(* ===== verification/Syscall.v ===== *)
(** * System call arguments and the calls on processes (syscall.c, sysproc.c)

    A system call reads its arguments from the user stack of the current
    process.  A call that switches to the scheduler ends in [inr e], as the
    functions of Proc.v do. *)

From stdpp Require Import base numbers list gmap strings.
From Stdlib Require Import ZArith Lia.
From S2P Require Import Prelude Disk Bio Log Blk Kstring Printf Ring Console Pipe Kalloc Fs Vm Spinlock Kernel File Proc.

Local Open Scope Z_scope.
Local Open Scope prog_scope.
Local Abbreviation P := (prog (fsk kernel)).

(** ** Arguments *)

Definition mysz : P Z := kgets (fun k => sz (myproc k)).

(** The word at [addr]; [None] for -1. *)
Definition fetchint (addr : Z) : P (option Z) :=
  let! sz := mysz in
  if (sz <=? addr) || (sz <? u32 (addr + 4)) then Ret None
  else let! w := uread4 addr in Ret (Some (s32 w)).

(** The bytes from [s] up to a NUL, at most [n] of them. *)
Fixpoint fetchstr_loop (n : nat) (s : Z) : P (option (list Z)) :=
  match n with
  | O => Ret None
  | S n =>
      let! c := uread1 s in
      if c =? 0 then Ret (Some [])
      else let! r := fetchstr_loop n (s + 1) in Ret (cons c <$> r)
  end.

(** [fetchstr]: the string; its length is the value the code returns. *)
Definition fetchstr (addr : Z) : P (option (list Z)) :=
  let! sz := mysz in
  if sz <=? addr then Ret None else fetchstr_loop (Z.to_nat (sz - addr)) addr.

Definition argint (n : Z) : P (option Z) :=
  let! p := kgets myproc in
  let! esp := on_mem (ld (tf p + tf_esp)) in
  fetchint (u32 (esp + 4 + 4 * n)).

(** [argptr]: the address. *)
Definition argptr (n size : Z) : P (option Z) :=
  let! i := argint n in
  match i with
  | None => Ret None
  | Some i =>
      let! sz := mysz in
      if (sz <=? u32 i) || (sz <? u32 (u32 i + size)) then Ret None else Ret (Some (u32 i))
  end.

Definition argstr (n : Z) : P (option (list Z)) :=
  let! addr := argint n in
  match addr with
  | None => Ret None
  | Some addr => fetchstr (u32 addr)
  end.

(** ** The calls on processes *)

Section sysproc.
Context (kend kdata trapret forkret : Z).

Definition sys_fork : P (Z + bool) := let! r := fork kend kdata trapret forkret in Ret (inl r).
Definition sys_exit : P (Z + bool) := let! e := exit kend in Ret (inr e).
Definition sys_wait : P (Z + bool) := wait1 kend.

Definition sys_kill : P (Z + bool) :=
  let! n := argint 0 in
  match n with None => Ret (inl (-1)) | Some n => let! r := kill n in Ret (inl r) end.

Definition sys_getpid : P (Z + bool) := let! n := kgets (fun k => pid (myproc k)) in Ret (inl n).

Definition sys_sbrk : P (Z + bool) :=
  let! n := argint 0 in
  match n with
  | None => Ret (inl (-1))
  | Some n =>
      let! addr := mysz in
      let! r := growproc kend n in
      if r <? 0 then Ret (inl (-1))
      else upd_cur (fun p => set_sz (u32 (sz p + n)) p) >>> Ret (inl (s32 addr))
  end.

(** The loop of [sys_sleep], from its test to its return or sleep. *)
Definition sleep_loop (ticks0 n : Z) : P (Z + bool) :=
  let! k := kgets id in
  if u32 (ticks k - ticks0) <? u32 n then
    if killed (myproc k) then release_lk TicksLock >>> Ret (inl (-1))
    else let! e := sleep1 (Some TicksLock) WTicks in Ret (inr e)
  else release_lk TicksLock >>> Ret (inl 0).

Definition sys_sleep : P (Z + bool) :=
  let! n := argint 0 in
  match n with
  | None => Ret (inl (-1))
  | Some n => acquire_lk TicksLock >>> let! ticks0 := kgets ticks in sleep_loop ticks0 n
  end.
(** [sys_sleep] goes on. *)
Definition sys_sleep2 (e : bool) (ticks0 n : Z) : P (Z + bool) :=
  sleep2 TicksLock e >>> sleep3 TicksLock >>> sleep_loop ticks0 n.

Definition sys_uptime : P (Z + bool) :=
  acquire_lk TicksLock >>>
  let! t := kgets ticks in
  release_lk TicksLock >>> Ret (inl (s32 t)).

(** A write to an I/O port. *)
Definition outb (port data : Z) : P unit := kmod (fun k => set_kport ((port, data) :: kport k) k).

(** The loop of [sys_halt] over the string. *)
Fixpoint halt_loop (p : list Z) : P unit :=
  match p with
  | [] => Ret tt
  | c :: p => outb 0x8900 c >>> halt_loop p
  end.
Definition sys_halt : P (Z + bool) := halt_loop (chars "Shutdown") >>> Ret (inl 0).

Definition sys_alarm : P (Z + bool) :=
  let! t := argint 0 in
  match t with
  | None => Ret (inl (-1))
  | Some t =>
      let! hd := argptr 1 1 in
      match hd with
      | None => Ret (inl (-1))
      | Some hd =>
          upd_cur (fun p => set_alarmhandler hd (set_alarmticked 0 (set_alarmticks (u32 t) p))) >>> Ret (inl 0)
      end
  end.

End sysproc.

----------

→ Assignment
Every line holding the word "processes" should be copied out of the material.

→ Problem solution
(** * System call arguments and the calls on processes (syscall.c, sysproc.c)
(** ** The calls on processes *)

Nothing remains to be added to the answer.